Please go through the records below and return every line holding the word "Abbreviation".
○ ○ ○ ○ ○
Definition rotate_image_to_center (img : pyval) : result pyval :=
  gray <- cv2_cvtColor img COLOR_BGR2GRAY ;;
  edges <- cv2_Canny gray 50 150 3 ;;
  lines <- cv2_HoughLines edges 1%Q np_pi_180 200 ;;
  match lines with
  | Some lines =>
      let angles := line_angles lines in
      let median_angle := np_median angles in
      ' (h, w) <- shape2 img ;;
      let center := ((w / 2)%nat, (h / 2)%nat) in
      let rotation_matrix := cv2_getRotationMatrix2D center median_angle 1%R in
      rotated <- cv2_warpAffine img rotation_matrix (w, h)
                   INTER_CUBIC BORDER_REPLICATE ;;
      ret rotated
  | None => ret img
  end.

(** [np.ones((r, c), np.uint8)] *)
Definition np_ones (r c : nat) : list (list Z) := repeat (repeat 1%Z c) r.
(** * The validator-set lifecycle engine of the staking keeper

    A shallow embedding of the keeper code of [x/stake/keeper]
    (the validator store with its indices, the state transitions, the
    unbonding queue and [ApplyAndReturnValidatorSetUpdates]) and the
    properties of it that the specification states.

    The key-value store is one logical store with five keyspaces; each
    keyspace is a finite map here, and the store is passed from call to
    call.  Code that can panic returns a result that is a value or a
    panic. *)

From Stdlib Require Import ZArith String List Lia.
From stdpp Require Import gmap list sorting strings.

Local Open Scope Z_scope.

(** ** Data *)

(** [sdk.ValAddress]: an operator address of [sdk.AddrLen] = 20 bytes, as the
    big-endian number the bytes spell; [bytes.Compare] on two addresses of the
    same length is then the order of [N]. *)
Abbreviation ValAddress := N (only parsing).

(** Consensus addresses and side-chain consensus addresses are byte strings
    too, both used as keys of the one by-consensus-address keyspace. *)
Abbreviation ConsAddress := N (only parsing).

(** [sdk.Dec] by its raw integer ([RawInt]); block times and durations in
    nanoseconds. *)
Abbreviation Dec := Z (only parsing).
Abbreviation Time := Z (only parsing).

(** Go's [int64] addition. *)
Definition wrap64 (z : Z) : Z := (z + 2 ^ 63) mod 2 ^ 64 - 2 ^ 63.

(** [crypto.PubKey] is an interface value: the key bytes and what its
    [Address()] method answers. *)
Record PubKey := mkPubKey { pk_bytes : N; pk_address : ConsAddress }.

Inductive BondStatus := Unbonded | Unbonding | Bonded.

Record Commission := mkCommission {
  Rate : Dec;
  MaxRate : Dec;
  MaxChangeRate : Dec;
  UpdateTime : Time
}.

(** [types.Validator].  [ConsPubKey] is a nilable interface: [None] is
    nil.  The field [Commission] of the source is [ValCommission] here, the
    name being taken by the type. *)
Record Validator := mkValidator {
  OperatorAddr : ValAddress;
  ConsPubKey : option PubKey;
  SideConsAddr : ConsAddress;
  SideChainId : string;
  Jailed : bool;
  Status : BondStatus;
  Tokens : Dec;
  DelegatorShares : Dec;
  BondHeight : Z;
  BondIntraTxCounter : Z;
  UnbondingHeight : Z;
  UnbondingMinTime : Time;
  ValCommission : Commission
}.

Definition set_Jailed (b : bool) (v : Validator) : Validator :=
  mkValidator (OperatorAddr v) (ConsPubKey v) (SideConsAddr v) (SideChainId v)
    b (Status v) (Tokens v) (DelegatorShares v) (BondHeight v)
    (BondIntraTxCounter v) (UnbondingHeight v) (UnbondingMinTime v)
    (ValCommission v).

Definition set_Status (s : BondStatus) (v : Validator) : Validator :=
  mkValidator (OperatorAddr v) (ConsPubKey v) (SideConsAddr v) (SideChainId v)
    (Jailed v) s (Tokens v) (DelegatorShares v) (BondHeight v)
    (BondIntraTxCounter v) (UnbondingHeight v) (UnbondingMinTime v)
    (ValCommission v).

Definition set_BondHeight (h : Z) (v : Validator) : Validator :=
  mkValidator (OperatorAddr v) (ConsPubKey v) (SideConsAddr v) (SideChainId v)
    (Jailed v) (Status v) (Tokens v) (DelegatorShares v) h
    (BondIntraTxCounter v) (UnbondingHeight v) (UnbondingMinTime v)
    (ValCommission v).

Definition set_BondIntraTxCounter (c : Z) (v : Validator) : Validator :=
  mkValidator (OperatorAddr v) (ConsPubKey v) (SideConsAddr v) (SideChainId v)
    (Jailed v) (Status v) (Tokens v) (DelegatorShares v) (BondHeight v)
    c (UnbondingHeight v) (UnbondingMinTime v) (ValCommission v).

Definition set_Unbonding (h : Z) (t : Time) (v : Validator) : Validator :=
  mkValidator (OperatorAddr v) (ConsPubKey v) (SideConsAddr v) (SideChainId v)
    (Jailed v) (Status v) (Tokens v) (DelegatorShares v) (BondHeight v)
    (BondIntraTxCounter v) h t (ValCommission v).

(** [types.Pool]: the chain-wide loose and bonded token totals. *)
Record Pool := mkPool { LooseTokens : Dec; BondedTokens : Dec }.

Record Params := mkParams {
  MaxValidators : nat;      (* uint16 in the source *)
  UnbondingTime : Time
}.

(** [abci.ValidatorUpdate]: consensus public key and power. *)
Record ValidatorUpdate := mkUpdate { upd_PubKey : PubKey; upd_Power : Z }.

(** What leaves the keeper: calls of the staking hooks and events published
    to the pub/sub server. *)
Inductive Event :=
| OnValidatorBonded (cons : ConsAddress) (operator : ValAddress)
| OnSideChainValidatorBonded (side : ConsAddress) (operator : ValAddress)
| OnValidatorBeginUnbonding (cons : ConsAddress) (operator : ValAddress)
| OnSideChainValidatorBeginUnbonding (side : ConsAddress) (operator : ValAddress)
| ValidatorUpdateEvent (isFromTx : bool) (v : Validator)
| ValidatorRemovedEvent (isFromTx : bool) (operator : ValAddress)
    (sideChainId : string).

(** Whether an event is a call of a staking hook. *)
Definition is_hook_call (e : Event) : bool :=
  match e with
  | ValidatorUpdateEvent _ _ | ValidatorRemovedEvent _ _ _ => false
  | _ => true
  end.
○ ○ ○ ○ ○
**Expected output:**
Abbreviation ValAddress := N (only parsing).
Abbreviation ConsAddress := N (only parsing).
Abbreviation Dec := Z (only parsing).
Abbreviation Time := Z (only parsing).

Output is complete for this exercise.